(Source material begins)

(** *** Retention *)

Lemma young_sublist now_ms (l : list (MessageEnvelope T)) : retain_young cfg now_ms l `sublist_of` l.
Proof.
  unfold retain_young. destruct (max_age_ms _); [|done]. induction l as [|m l IH]; simpl; [done|].
  destruct (_ <=? _); [by apply sublist_skip|by apply sublist_cons].
Qed.

Lemma retained_inv t pub st l :
  topic_inv t pub st → numbered t pub → l `sublist_of` ts_messages st →
  (max_age_ms (retention cfg) = None → ∃ j, l = drop j (ts_messages st)) →
  topic_inv t pub (mkTopicState (ts_closed st)
    (match l with m :: _ => me_seq m | [] => ts_next_seq st end) (ts_next_seq st) l)
  ∧ ts_head_seq st ≤ match l with m :: _ => me_seq m | [] => ts_next_seq st end.
Proof.
  intros [Hnext Hhead Hret Hafter Hsuf] Hn Hl Hd.
  assert (l `sublist_of` pub) as Hlp by (by etrans).
  assert (ts_head_seq st ≤ match l with m :: _ => me_seq m | [] => ts_next_seq st end
          ≤ ts_next_seq st) as Hle.
  { destruct l as [|m l]; [lia|]. split.
    - rewrite Forall_forall in Hafter. apply Hafter. eapply sublist_elem; [exact Hl|by left].
    - destruct (numbered_elem t pub m Hn); [|lia]. eapply sublist_elem; [exact Hlp|by left]. }
  split; [|lia]. split; simpl; [done|lia|done| |].
  - destruct l as [|m l]; [done|]. by apply (sublist_head_least t pub).
  - intros Hage. destruct (Hd Hage) as [j ->]. rewrite (Hsuf Hage), drop_drop.
    set (i := (N.to_nat (ts_head_seq st - 1) + j)%nat).
    destruct (drop i pub) as [|m l'] eqn:Hdrop.
    + rewrite Hnext, drop_ge by lia. done.
    + assert (pub !! i = Some m) as Hm by (by rewrite <- (Nat.add_0_r i), <- lookup_drop, Hdrop).
      destruct (Hn i m Hm) as [-> _]. by replace (N.to_nat (N.of_nat i + 1 - 1)) with i by lia.
Qed.

(** Age only, as the rejected policy leaves it. *)
Lemma young_inv t pub st now_ms :
  topic_inv t pub st → topic_inv t pub (set_messages (retain_young cfg now_ms (ts_messages st)) st).
Proof.
  intros []. split; simpl; try done.
  - etrans; [apply young_sublist|done].
  - apply Forall_forall. intros m Hm. rewrite Forall_forall in ti_after_head0. apply ti_after_head0.
    eapply sublist_elem; [apply young_sublist|done].
  - intros Hage. rewrite <- (ti_suffix0 Hage). unfold retain_young. by rewrite Hage.
Qed.

Lemma trim_quiet t s pub : bus_inv s pub → quiet (trim_retention cfg t) s pub.
Proof.
  intros Hi. unfold trim_retention.
  eapply quiet_bind; [apply timestamp_run|]. apply (inv_tick s pub) in Hi as Hi1. set (s1 := tick s) in *.
  eapply quiet_bind; [done|]. cbv beta.
  destruct (bt_get t (topics s1)) as [st|] eqn:Hg; [|by apply quiet_ret].
  eapply quiet_bind; [by apply (upd_topic_run t _ _ st)|].
  set (young := retain_young cfg (reading s) (ts_messages st)).
  set (s2 := upd_topic_state s1 t (set_messages young st)).
  case_bool_decide.
  { apply quiet_issue, (inv_same_head s1 pub t st); [done..| |done]. by apply young_inv, (bi_known s1 pub). }
  eapply quiet_bind; [apply (upd_topic_run t _ s2 _ (get_upd_topic _ _ _))|].
  set (l := match max_messages (retention cfg) with
            | Some max => drop (length young - max) young
            | None => young
            end).
  unfold s2. rewrite upd_topic_twice.
  eapply quiet_bind; [apply (upd_topic_run t _ _ _ (get_upd_topic _ _ _))|]. rewrite upd_topic_twice.
  set (head := match l with m :: _ => me_seq m | [] => ts_next_seq st end).
  destruct (retained_inv t (pub t) st l) as [Ht Hh].
  { by apply (bi_known s1 pub). } { apply (bi_numbered _ _ Hi). }
  { subst l. destruct (max_messages _); [etrans; [apply sublist_drop|]|]; apply young_sublist. }
  { intros Hage. subst l young. unfold retain_young. rewrite Hage.
    destruct (max_messages _); [by eexists|]. by exists 0%nat. }
  fold head in Ht, Hh.
  change (set_head_seq head (set_messages l (set_messages young st)))
    with (mkTopicState (ts_closed st) head (ts_next_seq st) l).
  set (st' := mkTopicState _ _ _ _) in *.
  destruct (N.eqb_spec head (ts_head_seq st)) as [He|Hne].
  { apply quiet_ret; [|done]. by apply (inv_same_head s1 pub t st). }
  eapply quiet_bind; [apply status_event_run|]. eapply quiet_bind; [done|]. cbv beta.
  eapply quiet_bind; [done|]. apply quiet_issues; [|done].
  set (s3 := tick (upd_topic_state s1 t st')).
  assert (set_subscriptions (λ subs,
      (λ ks, if overtaken t head ks.2 then (ks.1, flag_gap ks.2) else ks) <$> subs) s3
    = tick (map_subs (λ sub, if overtaken t head sub then flag_gap sub else sub) (upd_topic_state s1 t st'))) as ->.
  { unfold map_subs, set_subscriptions, tick, set_ticks. simpl. f_equal. apply list_fmap_ext.
    intros ? [k sub] _. simpl. by destruct (overtaken _ _ _). }
  apply inv_tick, (inv_topic s1 pub t st); [done..| |].
  - intros sub. destruct (overtaken _ _ _); [by right|by left].
  - intros sub Hst Hc Hgap Hle. simpl. destruct (overtaken t head sub) eqn:Ho; [done|].
    unfold overtaken in Ho. rewrite Hc, Hgap, bool_decide_true in Ho by done. simpl in Ho.
    rewrite andb_true_r in Ho. apply N.ltb_ge in Ho. lia.
Qed.

(** *** Publishing *)

Lemma inv_seen_key s pub k : bus_inv s pub → bus_inv (set_seen_idempotency_keys (λ ks, {[k]} ∪ ks) s) pub.
Proof. intros []. split; try done. simpl. intros t m j Hm Hj. apply elem_of_union_r. by eapply bi_keys0. Qed.

Definition extend (pub : Pub) (t : string) m : Pub := λ t', pub t' ++ if decide (t' = t) then [m] else [].

Lemma NoDup_omap_snoc {A B} (f : A → option B) (l : list A) x :
  NoDup (omap f l) → (∀ b y, f x = Some b → y ∈ l → f y ≠ Some b) → NoDup (omap f (l ++ [x])).
Proof.
  intros Hl Hx. rewrite omap_app. apply NoDup_app. split; [done|]. simpl.
  destruct (f x) as [b|] eqn:Hfx; [|split; [by intros ?? ?%elem_of_nil|constructor]].
  split; [|apply NoDup_singleton]. intros b' (y & Hy & Hb)%list_elem_of_omap ->%list_elem_of_singleton.
  by apply (Hx b y).
Qed.

Lemma inv_publish s pub t st m :
  bus_inv s pub → bt_get t (topics s) = Some st → me_topic m = t → me_seq m = ts_next_seq st →
  (∀ i, me_command_id m = Some i → i ∈ seen_command_ids s ∧ ∀ m', m' ∈ pub t → me_command_id m' ≠ Some i) →
  (∀ k, me_idempotency_key m = Some k →
     idempotency_key_for t k ∈ seen_idempotency_keys s ∧ ∀ m', m' ∈ pub t → me_idempotency_key m' ≠ Some k) →
  bus_inv (upd_topic_state s t
    (mkTopicState (ts_closed st) (ts_head_seq st) (ts_next_seq st + 1) (ts_messages st ++ [m])))
    (extend pub t m).
Proof.
  intros [] Hg Hmt Hms Hid Hkey. destruct (bi_known0 t st Hg) as [Hnext Hhead Hret Hafter Hsuf].
  split; try done; simpl; unfold extend.
  - by apply bt_insert_wf.
  - intros t' st'. rewrite bt_lookup_insert. case_decide as Htt.
    + intros [= <-]. subst t'. rewrite decide_True by done. split; simpl.
      * rewrite Hnext, length_app. simpl. lia.
      * lia.
      * by apply sublist_app.
      * apply Forall_app. split; [done|]. apply Forall_singleton. lia.
      * intros Hage. rewrite (Hsuf Hage), drop_app_le by lia. done.
    + rewrite decide_False, app_nil_r by done. apply bi_known0.
  - intros t'. rewrite bt_lookup_insert. case_decide; [done|]. rewrite decide_False, app_nil_r by done. apply bi_unknown0.
  - intros t'. case_decide; [subst t'|rewrite app_nil_r; apply bi_numbered0].
    apply numbered_snoc; [done| |done]. by rewrite Hms.
  - intros k sub st'. rewrite bt_lookup_insert. intros Hs Hc Hgap. case_decide as Htt; [|by apply (bi_sub_gap0 k)].
    intros [= <-]. simpl. apply (bi_sub_gap0 k); [done..|by rewrite Htt].
  - intros t' m' i [Hm'|Hm']%elem_of_app; [by eapply bi_ids0|].
    case_decide; [|by apply elem_of_nil in Hm']. apply list_elem_of_singleton in Hm' as ->. intros Hi. by apply Hid.
  - intros t' m' k [Hm'|Hm']%elem_of_app; [by eapply bi_keys0|].
    case_decide; [|by apply elem_of_nil in Hm']. apply list_elem_of_singleton in Hm' as ->. subst t'.
    intros Hk. by apply Hkey.
  - intros t'. case_decide; [subst t'|rewrite app_nil_r; apply bi_ids_once0].
    apply NoDup_omap_snoc; [done|]. intros i m' Hi Hm'. by apply Hid.
  - intros t'. case_decide; [subst t'|rewrite app_nil_r; apply bi_keys_once0].
    apply NoDup_omap_snoc; [done|]. intros k m' Hk Hm'. by apply Hkey.
Qed.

(Source material ends)

■ Work task ■
Print, without alteration, only the lines above between the one holding "- apply Forall_forall." and the one holding "set (young := retain_young", inclusive.

■ Reply to the exercise ■
  - apply Forall_forall. intros m Hm. rewrite Forall_forall in ti_after_head0. apply ti_after_head0.
    eapply sublist_elem; [apply young_sublist|done].
  - intros Hage. rewrite <- (ti_suffix0 Hage). unfold retain_young. by rewrite Hage.
Qed.

Lemma trim_quiet t s pub : bus_inv s pub → quiet (trim_retention cfg t) s pub.
Proof.
  intros Hi. unfold trim_retention.
  eapply quiet_bind; [apply timestamp_run|]. apply (inv_tick s pub) in Hi as Hi1. set (s1 := tick s) in *.
  eapply quiet_bind; [done|]. cbv beta.
  destruct (bt_get t (topics s1)) as [st|] eqn:Hg; [|by apply quiet_ret].
  eapply quiet_bind; [by apply (upd_topic_run t _ _ st)|].
  set (young := retain_young cfg (reading s) (ts_messages st)).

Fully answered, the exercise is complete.